Provided data:
(** * HHL-Medical-imaging: ART and HHL reconstruction of a 2x2 phantom

    A shallow embedding of the notebook [HHL-Medical-imaging.ipynb].

    Numbers.  The notebook computes with numpy [float64] and [complex128].
    The numeric code is embedded once, over a carrier [T] with the operations
    of the class [Num], and read at two instances:
    - [float], IEEE binary64 (Rocq's primitive floats): the program as it
      runs, used to evaluate it on concrete inputs and to observe the special
      values (NaN, infinities) that numpy produces where Python would raise;
    - [R], the exact reals: the arithmetic the notebook approximates, used
      for the algebraic facts.  Rounding error is not analysed.

    Exceptions.  Python exceptions are an explicit outcome [Raise e] of the
    type [result]; numpy's element-wise division never raises (it warns and
    returns NaN or an infinity), so it is a total operation of [Num].

    Qiskit.  The circuit is a list of instructions built by the notebook's
    subroutines; the meaning of a gate on a statevector is Qiskit's: qubit
    [q] is bit [q] of the basis index (little-endian). *)

From Stdlib Require Import Ascii String.
From Stdlib Require Import List Bool Arith ZArith NArith Lia.
From Stdlib Require Import Reals Lra Floats FunctionalExtensionality.
Import ListNotations.


(** ** Python outcomes *)

Inductive pyexn : Type :=
| IndexError
| ValueError
| ZeroDivisionError.

Inductive result (A : Type) : Type :=
| Ok (a : A)
| Raise (e : pyexn).

Arguments Ok {A} a.
Arguments Raise {A} e.

Definition bind {A B : Type} (c : result A) (k : A -> result B) : result B :=
  match c with
  | Ok a => k a
  | Raise e => Raise e
  end.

About this task:
Write out again, exactly, the lines from the start of the entries up to and including the one with "values (NaN, infinities)". Nothing else belongs in the reply.

Solution to the problem:
(** * HHL-Medical-imaging: ART and HHL reconstruction of a 2x2 phantom

    A shallow embedding of the notebook [HHL-Medical-imaging.ipynb].

    Numbers.  The notebook computes with numpy [float64] and [complex128].
    The numeric code is embedded once, over a carrier [T] with the operations
    of the class [Num], and read at two instances:
    - [float], IEEE binary64 (Rocq's primitive floats): the program as it
      runs, used to evaluate it on concrete inputs and to observe the special
      values (NaN, infinities) that numpy produces where Python would raise;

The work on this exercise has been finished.